构建 lncRNA 过表达质粒或者慢病毒、腺病毒包装载体。原则上是将全长lncRNA 定向克隆到表达载体上实现 lncRNA 的过表达。然而有些 lncRNA很大或全长尚未分离，这时将视 lncRNA 在基因组上的定位采取不同的研究策略。在构建 lncRNA 表达质粒时，需关注 lncRNA 是否在蛋白编码基因的启动子区域或 3′-UTR 区域，勿遗漏重要区段。

引物设计是载体构建的第一步，也是最关键的一步，这直接决定了后续实验能否进行下去。引物设计完成后的具体操作步骤见后文。文章正在审核中... - 简书

整体操作：

1.    选择合适的载体，依据实验室现有的条件进行选择：plvx-puro，Amp，puro，其他慢病毒载体的原理相似，例如pLenti-puro等

2.    找到基因的CDS区，复制；对于LncRNA，则直接选择全部序列即可

3.    用primer5找到目的基因上没有and载体有的酶切位点

4.    确定酶切效率，在酶边是否需要加保护碱基以提高效率

5.   Kozak序列（针对表达蛋白的载体，而对于L过表达载体，则不需要RNA）

6.   取目的基因CDS区两端15~21个碱基（或反向互补链），加上酶切位点和kozak。当然，这个范围可以放宽。

操作步骤：

一 扩充全长

①  在NCBI找到基因序列，复制ORIGIN区。

②  打开primer5软件，将序列复制到到中间的框内

③点击Enzyme

点击OK，得到该基因所包含的酶切位点数据。

④ 分析载体质粒的酶切位点，这里用pLvx-puro作为目的基因的载体

因此，BamH1、EcoR1不可使用，其他可用的有：

Xho1、BsyB1、Apal、Smal、Xbal

酶切的选择还需要考虑现实情况，我们组内有现货的酶：Xho1, Xbal。

在目的基因的上下游截取15-21bp序列，点击Primers里的Add primers,根据经验选取Tm值在50-60℃左右，在上述范围内选取合适的bp。

选择“引物”，“添加引物”，先设计上游引物：输入上游18bp碱基后，再插入XhoI位点：

得到CTCGAGGCTGCTGCCACGTAAGAA

再设计下游引物：因下游3’端有连续22个A，若算入，则Tm值和GC含量均不达标。

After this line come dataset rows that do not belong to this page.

(* ===== verification/StringCommands.v ===== *)
(** * SET, GET, DEL (src/commands/string_commands.hpp) and EXPIRE, TTL
      (src/commands/generic_commands.hpp) *)
From S2P Require Import Prelude CxxString Double Containers Value Store HashMap Shard Router Topology Command Exec.
From Stdlib Require Import ZArith Lia.
From stdpp Require Import prelude gmap strings list_numbers.

Section commands.
Context `{StdHash}.

Definition SetCommand_execute (core_id : nat) (conn_id : Z) (args : list string) : prog string :=
  if negb (length args =? 3) then mret (err_args "set") else
  if_local core_id conn_id args (
    shard_set core_id (args !!! 1) (VString (args !!! 2));;
    mret ok_reply).

Definition GetCommand_execute (core_id : nat) (conn_id : Z) (args : list string) : prog string :=
  if negb (length args =? 2) then mret (err_args "get") else
  if_local core_id conn_id args (
    val ← shard_get core_id (args !!! 1);
    match val with
    | Some _ =>
        v ← load core_id val;
        match v with
        | VString str_val => mret (bulk str_val)
        | _ => mret err_wrongtype
        end
    | None => mret nil_reply
    end).

Definition DelCommand_execute (core_id : nat) (conn_id : Z) (args : list string) : prog string :=
  if negb (length args =? 2) then mret (err_args "del") else
  if_local core_id conn_id args (
    deleted ← shard_del core_id (args !!! 1);
    mret (integer (if deleted : bool then 1 else 0)%Z)).

(** [EXPIRE key seconds]: the argument is parsed before the key is routed. *)
Definition ExpireCommand_execute (core_id : nat) (conn_id : Z) (args : list string) : prog string :=
  if negb (length args =? 3) then mret (err_args "expire") else
  let key := args !!! 1 in
  match stol (args !!! 2) with
  | Throw _ => mret err_not_integer
  | Undefined => undefined
  | Ok seconds =>
      if_local core_id conn_id args (
        val ← shard_get core_id key;
        match val with
        | None => mret (integer 0)
        | Some _ =>
            t ← now;
            ms ← long_arith (seconds * 1000)%Z;
            expiry ← long_arith (t + ms)%Z;
            shard_set_expiry core_id key expiry;;
            mret (integer 1)
        end)
  end.

Definition TtlCommand_execute (core_id : nat) (conn_id : Z) (args : list string) : prog string :=
  if negb (length args =? 2) then mret (err_args "ttl") else
  let key := args !!! 1 in
  if_local core_id conn_id args (
    val ← shard_get core_id key;
    match val with
    | None => mret (integer (-2))
    | Some _ =>
        expiry ← shard_get_expiry core_id key;
        if (expiry =? -1)%Z then mret (integer (-1)) else
        t ← now;
        diff ← long_arith (expiry - t)%Z;
        if (diff <? 0)%Z then mret (integer (-2))
        else mret (integer (Z.quot diff 1000))
    end).

Definition SetCommand : Command := mkCommand "SET" SetCommand_execute.
Definition GetCommand : Command := mkCommand "GET" GetCommand_execute.
Definition DelCommand : Command := mkCommand "DEL" DelCommand_execute.
Definition ExpireCommand : Command := mkCommand "EXPIRE" ExpireCommand_execute.
Definition TtlCommand : Command := mkCommand "TTL" TtlCommand_execute.

End commands.

(** ** What the commands do to the owner's database *)

Definition get_fn (o : option Value) : string * action :=
  (match o with
   | None => nil_reply
   | Some (VString s) => bulk s
   | Some _ => err_wrongtype
   end, Keep).

Lemma long_arith_ok {S} z (s : S) : (long_min ≤ z ≤ long_max)%Z → long_arith z s = (Ok z, s).
Proof.
  intros. unfold long_arith. by rewrite (proj2 (Z.leb_le _ _)), (proj2 (Z.leb_le _ _)) by lia.
Qed.

(** The expiry [EXPIRE] stores, [None] when [long long] arithmetic overflows. *)
Definition expire_at (t seconds : Z) : option Z :=
  let ok z := ((long_min <=? z) && (z <=? long_max))%Z in
  if ok (seconds * 1000)%Z && ok (t + seconds * 1000)%Z then Some (t + seconds * 1000)%Z
  else None.

Lemma expire_at_value t seconds e :
  expire_at t seconds = Some e → e = (t + seconds * 1000)%Z.
Proof. unfold expire_at. destruct (andb _ _); [by intros [= <-]|done]. Qed.

Lemma expire_at_run {S} t seconds e (k : Z → comp S string) (s : S) :
  expire_at t seconds = Some e →
  (ms ← long_arith (seconds * 1000)%Z; expiry ← long_arith (t + ms)%Z; k expiry) s = k e s.
Proof.
  unfold expire_at. intros E. case_match eqn:Eb; [|done]. injection E as <-.
  apply andb_true_iff in Eb as [E1 E2]. unfold long_arith. rewrite E1.
  rewrite bind_ret_l, E2. by rewrite bind_ret_l.
Qed.

Lemma expire_at_none {S} t seconds (k : Z → comp S string) (s : S) :
  expire_at t seconds = None →
  ((ms ← long_arith (seconds * 1000)%Z; expiry ← long_arith (t + ms)%Z; k expiry) s).1 = Undefined.
Proof.
  unfold expire_at, long_arith. intros E.
  destruct ((long_min <=? seconds * 1000) && (seconds * 1000 <=? long_max))%Z; [|done].
  rewrite bind_ret_l.
  destruct ((long_min <=? t + seconds * 1000) && (t + seconds * 1000 <=? long_max))%Z; done.
Qed.

(** What [TTL] answers at time [t] for a live key with expiry [x]. *)
Definition ttl_reply (t : Z) (x : option Z) : string :=
  let expiry := default (-1)%Z x in
  if (expiry =? -1)%Z then integer (-1)
  else if (expiry - t <? 0)%Z then integer (-2)
  else integer (Z.quot (expiry - t) 1000).

(** Where the time left of a key is a [long long]: not needed of an expired key,
    nor of a key without a deadline. *)
Definition ttl_range (t0 t1 : Z) (e : option (Value * option Z)) : Prop :=
  match e with
  | Some (v, Some d) =>
      is_expired t0 (v, Some d) = true ∨ d = (-1)%Z ∨ (long_min ≤ d - t1 ≤ long_max)%Z
  | _ => True
  end.
#[export] Instance ttl_range_dec t0 t1 e : Decision (ttl_range t0 t1 e).
Proof. unfold ttl_range. destruct e as [[v [d|]]|]; apply _. Defined.

Lemma ttl_range_not t0 t1 e :
  ¬ ttl_range t0 t1 e →
  ∃ v d, e = Some (v, Some d) ∧ is_expired t0 (v, Some d) = false ∧ d ≠ (-1)%Z ∧
    ¬ (long_min ≤ d - t1 ≤ long_max)%Z.
Proof.
  destruct e as [[v [d|]]|]; simpl; [|tauto..]. intros Hr. exists v, d.
  destruct (is_expired t0 (v, Some d)) eqn:E; [unfold is_expired in E; naive_solver|].
  split_and!; naive_solver.
Qed.

Section behaviour.
Context `{StdHash} (w : World) (c : nat) (conn_id : Z) (args : list string).
Hypothesis Hk : get_target_core (topo w) (args !!! 1) = c.
Let k := args !!! 1.
Context (sh : Shard HashMap) (Hsh : shards_ (topo w) !! c = Some sh) (Hwf : shard_wf sh).
Let t0 := clock w (ticks w).
Let t1 := clock w (S (ticks w)).

Lemma owner_range : c < length (shards_ (topo w)).
Proof using Hsh. by eapply lookup_lt_Some. Qed.

Lemma at_owner {A} (e : prog A) : e w = e (at_shard w c sh 0).
Proof using Hsh. by rewrite (at_shard_id w c owner_range sh Hsh). Qed.

Lemma clock_0 : clock w (ticks w + 0) = t0.
Proof. by rewrite Nat.add_0_r. Qed.
Lemma clock_1 : clock w (ticks w + 1) = t1.
Proof. by rewrite Nat.add_1_r. Qed.

Lemma set_runs :
  length args = 3 →
  (∃ sh', SetCommand_execute c conn_id args w = (Ok ok_reply, at_shard w c sh' 0) ∧
     shard_wf sh' ∧ shard_db sh' = <[k := (VString (args !!! 2), None)]> (shard_db sh)) ∨
  (SetCommand_execute c conn_id args w = (Throw (runtime_error "HashMap is full"), w) ∧
     full (data_store sh) ∧ shard_db sh !! k = None).
Proof using Hk Hsh Hwf.
  intros Hn. unfold SetCommand_execute. rewrite Hn. simpl. rewrite if_local_owner by done.
  pose proof (set_spec sh k (VString (args !!! 2)) Hwf I) as Hs.
  pose proof (run_shard_set w c owner_range sh 0 k (VString (args !!! 2))) as Hr.
  rewrite <- at_owner in Hr. fold k.
  destruct (Shard.set sh k (VString (args !!! 2))) as [sh'|e|]; [| |done].
  - left. exists sh'. split; [|done]. by erewrite bind_ok by exact Hr.
  - right. destruct Hs as (-> & ? & ?). split; [|done]. erewrite bind_throw by exact Hr.
    by rewrite (at_shard_id w c owner_range sh Hsh).
Qed.

Lemma get_runs :
  length args = 2 → refines (GetCommand_execute c conn_id args) get_fn w c k.
Proof using Hk.
  clear sh Hsh Hwf. intros Hn. unfold GetCommand_execute. rewrite Hn. simpl.
  apply refines_if_local; [done|].
  intros sh Hsh Hwf t o _. pose proof (lookup_lt_Some _ _ _ Hsh) as Hc.
  match goal with |- context [?e w] =>
    replace (e w) with (e (at_shard w c sh 0)) by (by rewrite (at_shard_id w c Hc sh Hsh)) end.
  assert (clock w (ticks w + 0) = t) as Ht by (unfold t; by rewrite Nat.add_0_r).
  destruct o as [v|] eqn:Ho; unfold o in Ho.
  - destruct (shard_get_visible t sh k v Hwf Ho) as (p & x & E & Hx & Hp).
    exists sh, 1. split; [done|left]. split.
    + erewrite bind_ok by (apply (run_shard_get w c Hc)). rewrite Ht.
      fold k. rewrite E. simpl. erewrite bind_ok by by apply run_load.
      rewrite (pt_val _ _ _ _ _ _ Hp). by destruct v.
    + pose proof (Shard.get_spec t sh k Hwf) as (_ & Hdb & _). by rewrite E in Hdb.
  - destruct (shard_get_hidden t sh k Hwf Ho) as (sh' & E & Hwf' & Hdb).
    exists sh', 1. split; [done|left]. split; [|done].
    erewrite bind_ok by (apply (run_shard_get w c Hc)). rewrite Ht. fold k. by rewrite E.
Qed.

(** [DEL] removes the key; it counts a key whose expiry has passed but that no
    access has purged yet. *)
Lemma del_runs :
  length args = 2 →
  ∃ sh', DelCommand_execute c conn_id args w =
      (Ok (integer (if bool_decide (is_Some (shard_db sh !! k)) then 1 else 0)%Z),
       at_shard w c sh' 0) ∧
    shard_wf sh' ∧ shard_db sh' = delete k (shard_db sh).
Proof using Hk Hsh Hwf.
  intros Hn. unfold DelCommand_execute. rewrite Hn. simpl. rewrite if_local_owner by done.
  rewrite at_owner. erewrite bind_ok by (apply (run_shard_del w c owner_range)). fold k.
  destruct (del_spec sh k Hwf) as (? & ? & ->). eauto.
Qed.

Lemma expire_runs seconds :
  length args = 3 → stol (args !!! 2) = Ok seconds →
  (is_Some (visible t0 k (shard_db sh)) → is_Some (expire_at t1 seconds)) →
  ∃ sh' n, shard_wf sh' ∧
    ExpireCommand_execute c conn_id args w =
      (Ok (integer (match visible t0 k (shard_db sh) with Some _ => 1 | None => 0 end)%Z),
       at_shard w c sh' n) ∧
    shard_db sh' = alter (λ v, (v.1, Some (t1 + seconds * 1000)%Z)) k (purge t0 k (shard_db sh)).
Proof using Hk Hsh Hwf.
  intros Hn Hs He. unfold ExpireCommand_execute. rewrite Hn, Hs. simpl.
  rewrite if_local_owner by done. rewrite at_owner.
  erewrite bind_ok by (apply (run_shard_get w c owner_range)). rewrite clock_0. fold k.
  destruct (visible t0 k (shard_db sh)) as [v|] eqn:Hv.
  - destruct (shard_get_visible t0 sh k v Hwf Hv) as (p & x & E & Hx & Hp). rewrite E. simpl.
    erewrite bind_ok by by apply run_now. rewrite clock_1.
    destruct (He ltac:(eauto)) as [e Ee]. rewrite (expire_at_run t1 seconds e) by done.
    rewrite <- (expire_at_value _ _ _ Ee).
    destruct (set_expiry_spec sh k e Hwf ltac:(eauto)) as [Hwf' Hdb].
    exists (set_expiry sh k e), 2. split; [done|]. split.
    + by erewrite bind_ok by (apply (run_set_expiry w c owner_range)).
    + rewrite Hdb. pose proof (Shard.get_spec t0 sh k Hwf) as (_ & Hg & _).
      rewrite E in Hg. simpl in Hg. by rewrite <- Hg.
  - destruct (shard_get_hidden t0 sh k Hwf Hv) as (sh' & E & Hwf' & Hdb). rewrite E. simpl.
    exists sh', 1. split_and!; [done|done|]. rewrite Hdb. apply purge_hidden in Hv.
    apply map_eq. intros k'. destruct (decide (k = k')) as [<-|].
    + by rewrite lookup_alter_eq, Hv.
    + by rewrite lookup_alter_ne.
Qed.

Lemma expire_bad_integer e :
  length args = 3 → stol (args !!! 2) = Throw e →
  ExpireCommand_execute c conn_id args w = (Ok err_not_integer, w).
Proof. intros Hn Hs. unfold ExpireCommand_execute. by rewrite Hn, Hs. Qed.

Lemma ttl_runs :
  length args = 2 →
  ttl_range t0 t1 (shard_db sh !! k) →
  ∃ sh' n, shard_wf sh' ∧
    TtlCommand_execute c conn_id args w =
      (Ok (match visible t0 k (shard_db sh) with
           | Some _ => ttl_reply t1 (shard_db sh !! k ≫= snd)
           | None => integer (-2)
           end), at_shard w c sh' n) ∧
    shard_db sh' = purge t0 k (shard_db sh).
Proof using Hk Hsh Hwf.
  intros Hn Hrange. unfold TtlCommand_execute. rewrite Hn. simpl.
  rewrite if_local_owner by done. rewrite at_owner.
  erewrite bind_ok by (apply (run_shard_get w c owner_range)). rewrite clock_0. fold k.
  destruct (visible t0 k (shard_db sh)) as [v|] eqn:Hv.
  - destruct (shard_get_visible t0 sh k v Hwf Hv) as (p & x & E & Hx & Hp).
    pose proof (Shard.get_spec t0 sh k Hwf) as (_ & Hg & _). rewrite E in *. simpl in Hg.
    cbn [fst snd]. erewrite bind_ok by (apply (run_get_expiry w c owner_range)).
    rewrite get_expiry_spec, Hx by done. unfold ttl_reply. simpl.
    destruct (Z.eqb_spec (default (-1)%Z x) (-1)) as [_|Hne].
    { exists sh, 1. done. }
    destruct x as [e|]; [|done]. simpl in *. rewrite Hx in Hrange.
    assert (is_expired t0 (v, Some e) = false) as Hexp.
    { unfold visible in Hv. rewrite Hx in Hv. by destruct (is_expired _ _). }
    destruct Hrange as [Hrange|[?|Hrange]]; [unfold is_expired in *; simpl in *; congruence|done|].
    erewrite bind_ok by by apply run_now. rewrite clock_1.
    erewrite bind_ok by by apply long_arith_ok.
    exists sh, 2. split_and!; [done| |done]. by case_match.
  - destruct (shard_get_hidden t0 sh k Hwf Hv) as (sh' & E & Hwf' & Hdb). rewrite E. simpl.
    by exists sh', 1.
Qed.

End behaviour.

因此，在引物设计时，去掉尾部部分A序列，输入尾部序列，点击“反向互补序列”，插入XbaI位点，得到TTTTTGTTTGACTTTGTGTTTATTTTTAAT，Tm=50℃。

查找保护碱基，随便百度都能搜到。

①因此XhoI酶切位点处的上游引物为：对于LncRNA来说，不需要起始密码子，不需要Kozark序列，但是需要防止误翻译。

保护碱基+酶切位点+一小段目的基因

CCGCTCGAGCGGGCTGCTGCCACGTAAGAA，67%GC,Tm56℃

②XbaI酶切位点对应的下游引物为：

保护碱基+酶切位点+一小段目的基因

若是加上A尾，GCTCTAGAGCTTTTTTTTTTTTTTTTTTGTTTGACTTTGTGTT

若是不加A尾GCTCTAGAGCTTTTTGTTTGACTTTGTGTTTATTTTTAAT。

二 分片段扩充后再连接

对于一些过长的基因来说，直接通过两端的上下游引物，是无法扩出合适的cDNA的，因此可以选择将基因分段扩增，再进行连接。

例如up主所研究的基因是6810bp，之前已经合成了1-3010长度的质粒，因此现在只要合成后半部分，再进行DNA连接即可。

因为本组已有一个1-3010，两端酶切位点分别为BamHI和XhoI的pcDNA3.1载体，因此可以设计从3011开始，以XhoI作为末端的上游引物：CCGCTCGAGCGGAAAATTAGGTTTATTCAAGC。

因此，可将pcDNA3.1-AFAP1-AS1以BamHI/XhoI做酶切得到1-3010片段，

以引物扩增后的cDNA以XhoI和XbaI做酶切即可得位点为XhoI/XbaI的3011-6810片段，再连接在一起可得全长full-length序列，位点为BamHI/XbaI。

再将plvx载体以BamHI和XbaI做酶切，与上述cDNA相连，即可得出plvx-AFAP1-AS1-full-length。

详细的载体构建的操作步骤、注意事项等，可见于载体合成步骤 - 简书

对于其他过长的载体，建议各位可以采取类似的方法，分段酶切、再连接。这时要注意引物的选取。

接后续：阿婆主的6800bp载体做成了，直接从细胞的RNA里扩全长没成功，估计是因为实在太长了！

后面试了，分成了3000+3800两个片段来做，可成功！！！